(** * Order routes of the e-commerce backend: a shallow embedding

    The development follows the order router (the file that declares
    [getUserByClerkId], [router.post('/')] and [router.patch('/:id/cancel')]).
    Handlers are functions on an explicit [world]: the relational store, the
    state of the checked-out connection, and the sources of nondeterminism the
    handlers consult ([Math.random], [Date.now], failing round trips).

    Conventions of the model
    - JSON numbers are integers ([Z]): identifiers, quantities and amounts in
      minor units.  [Math.floor(Math.random() * n)] is a draw in [0, n).
    - A request field is a [js] value: absent ([undefined]), [null], or a
      value of the expected type.  [quantity] is a number.
    - [connection.query] binds [undefined] and [null] as SQL [NULL]; an SQL
      comparison with [NULL] is never true.  Text comparison is exact.
    - Columns that no handler reads back in a decision (timestamps,
      [currency_id], [language_id], display columns) are left out.
    - A request is served alone: no other connection writes to the store
      while a handler runs, and no transaction is open when it starts. *)

From Stdlib Require Import ZArith Lia Ascii.
From stdpp Require Import gmap strings list fin_maps.

Local Open Scope string_scope.
Local Open Scope list_scope.
Local Open Scope Z_scope.

(** ** JavaScript values at the request boundary *)

Inductive js (A : Type) : Type :=
  | undefined
  | null
  | val (a : A).
Arguments undefined {A}.
Arguments null {A}.
Arguments val {A} a.

(** Truthiness of a numeric field: [undefined], [null] and [0] are falsy. *)
Definition truthy (v : js Z) : bool :=
  match v with
  | undefined | null => false
  | val n => negb (n =? 0)
  end.

(** [a || b] *)
Definition js_or (a b : js Z) : js Z := if truthy a then a else b.

(** The value the driver binds for a [?] placeholder. *)
Definition to_sql {A} (v : js A) : option A :=
  match v with
  | undefined | null => None
  | val a => Some a
  end.

(** ** Strings: decimal rendering, [slice(-8)], [padStart(2, '0')] *)

Definition digit_char (d : Z) : ascii := ascii_of_nat (48 + Z.to_nat d).

Definition is_digit (c : ascii) : bool :=
  let n := nat_of_ascii c in ((48 <=? n) && (n <=? 57))%nat.

Fixpoint all_digits (s : string) : bool :=
  match s with
  | EmptyString => true
  | String c s' => is_digit c && all_digits s'
  end.

(** Digits of a non-negative integer, most significant first, pushed in
    front of [acc].  [fuel] bounds the number of digits. *)
Fixpoint digits_go (fuel : nat) (n : Z) (acc : string) : string :=
  match fuel with
  | O => acc
  | S fuel' =>
      let acc' := String (digit_char (n mod 10)) acc in
      if n / 10 =? 0 then acc' else digits_go fuel' (n / 10) acc'
  end.

Definition digits (n : Z) : string :=
  digits_go (S (Z.to_nat (Z.log2 n))) n EmptyString.

(** [Number.prototype.toString] on an integer. *)
Definition toString (n : Z) : string :=
  if n <? 0 then String "-" (digits (- n)) else digits n.

Fixpoint string_skip (k : nat) (s : string) : string :=
  match k, s with
  | O, _ => s
  | S k', String _ s' => string_skip k' s'
  | S _, EmptyString => EmptyString
  end.

(** [s.slice(-k)]: the last [k] characters, the whole string when shorter. *)
Definition slice_last (k : nat) (s : string) : string :=
  string_skip (String.length s - k) s.

Fixpoint zeros (k : nat) : string :=
  match k with
  | O => EmptyString
  | S k' => String "0" (zeros k')
  end.

(** [s.padStart(k, '0')] *)
Definition padStart0 (k : nat) (s : string) : string :=
  zeros (k - String.length s) +:+ s.

(** The pattern [TRK\d{6,10}], anchored at both ends. *)
Definition is_tracking_number (s : string) : bool :=
  match s with
  | String "T" (String "R" (String "K" ds)) =>
      all_digits ds && (6 <=? String.length ds)%nat && (String.length ds <=? 10)%nat
  | _ => false
  end.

[Instructions for the task]
The answer must consist of every line above that contains the word "EmptyString".

[Output of the task]
  | EmptyString => true
  digits_go (S (Z.to_nat (Z.log2 n))) n EmptyString.
  | S _, EmptyString => EmptyString
  | O => EmptyString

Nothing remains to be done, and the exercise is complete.